The fitting of the data to linear forms is a consequence of the original already published data. The use of an exponential fitting -as suggested in some references- is a valid hypothesis only if we include infant patients. Data in humans [26], [29], [41], [42] and mice [30] show experimental results. The rapid fall in cell density for children is clearly related with the growth of the cornea itself, that is, the pattern of cells has a more spacious growing environment. In the adult case, the size of the cornea is fixed and the cells have a limited space to grow. When we discard the data corresponding to infants, the linear relationship is recovered.
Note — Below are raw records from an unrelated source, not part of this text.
(* ===== verification/FarmErrors.v ===== *)
(** * Errors of the farm module: src/x/farm/types/errors.go

    An error is its codespace and code; the constructors' arguments only fill in
    the message, which the model drops. *)

From S2P Require Import Prelude.

#[local] Open Scope Z_scope.

Module FarmErr.
Definition DefaultCodespace : string := "farm".

Definition ErrInvalidInput : error := MkError DefaultCodespace 66000.
Definition ErrPoolAlreadyExist : error := MkError DefaultCodespace 66001.
Definition ErrNoFarmPoolFound : error := MkError DefaultCodespace 66002.
Definition ErrPoolNameNotExistedInWhiteList : error := MkError DefaultCodespace 66003.
Definition ErrNoLockInfoFound : error := MkError DefaultCodespace 66004.
Definition ErrTokenNotExist : error := MkError DefaultCodespace 66005.
Definition ErrPoolNotFinished : error := MkError DefaultCodespace 66006.
Definition ErrUnexpectedProposalType : error := MkError DefaultCodespace 66007.
Definition ErrNilAddress : error := MkError DefaultCodespace 66008.
Definition ErrRemainingAmountNotZero : error := MkError DefaultCodespace 66009.
Definition ErrInvalidPoolOwner : error := MkError DefaultCodespace 66010.
Definition ErrInvalidDenom : error := MkError DefaultCodespace 66011.
Definition ErrSendCoinsFromAccountToModuleFailed : error := MkError DefaultCodespace 66012.
Definition ErrUnknownFarmMsgType : error := MkError DefaultCodespace 66013.
Definition ErrUnknownFarmQueryType : error := MkError DefaultCodespace 66014.
Definition ErrInvalidInputAmount : error := MkError DefaultCodespace 66015.
Definition ErrInsufficientAmount : error := MkError DefaultCodespace 66016.
Definition ErrInvalidStartHeight : error := MkError DefaultCodespace 66017.
Definition ErrPoolNameLength : error := MkError DefaultCodespace 66018.
Definition ErrLockAmountBelowMinimum : error := MkError DefaultCodespace 66019.
Definition ErrSendCoinsFromModuleToAccountFailed : error := MkError DefaultCodespace 66020.
Definition ErrSwapTokenPairNotExist : error := MkError DefaultCodespace 66021.

  (** Every error the file can build, in the order of the file. *)
Definition all : list error := [
    ErrInvalidInput;
    ErrPoolAlreadyExist;
    ErrNoFarmPoolFound;
    ErrPoolNameNotExistedInWhiteList;
    ErrNoLockInfoFound;
    ErrTokenNotExist;
    ErrPoolNotFinished;
    ErrUnexpectedProposalType;
    ErrNilAddress;
    ErrRemainingAmountNotZero;
    ErrInvalidPoolOwner;
    ErrInvalidDenom;
    ErrSendCoinsFromAccountToModuleFailed;
    ErrUnknownFarmMsgType;
    ErrUnknownFarmQueryType;
    ErrInvalidInputAmount;
    ErrInsufficientAmount;
    ErrInvalidStartHeight;
    ErrPoolNameLength;
    ErrLockAmountBelowMinimum;
    ErrSendCoinsFromModuleToAccountFailed;
    ErrSwapTokenPairNotExist
  ].
End FarmErr.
Perhaps, a comment on the evidence of different patterns in central and peripheral corneal zones seems in order. As already noted [34], [43], the shapes and distribution of the cells from these different zones give dissimilar (although not strongly different) morphological results. In the framework of the analogy with other patterns, it is possible to speculate that this effect is due to the boundary constraints caused by the finite size of the cornea. In other words, as cells grow, stagnation effects occur which are more significant in the border area. This braking effect has been well documented for thermal grooves in thin films [44] and in domain growth of soap froths and polycrystalline materials with quenched impurities [15], [16]. Therefore, it is possible to assume that cell growth in the central endothelium corneal zone is analogous to “free” cell growth without constrains.

It is worth noting that these conclusions put a sound basis for a clever insight of Schoessler and Ornsborn [45]. Referring to the aging of growth pattern, they wrote: “we believe…that a more likely explanation is that many cells are “shrinking” and others are expanding to fill in the space.”

As a final remark, it is a well know fact that endothelian cells do not replicate in-vivo (at least in the necessary amount to replace disappearing cells). Instead, they do reproduce in-vitro [46]. The crucial point seems to be, why the reproductive behavior of these cells is different in an aggregate than in a single cell? We guess that this paper may offer a new perspective on this question.

Methods

As noted in the introduction section, data for cell densities in adult human endothelial cells were obtained from the literature [17]–[28]. Data for cell size fraction distribution (Fig. 4) were obtained from the works of Schimmelpfenning [34] and Stoker and Schoessler [40]. These numerical results were processed by standard graphical and statistical software.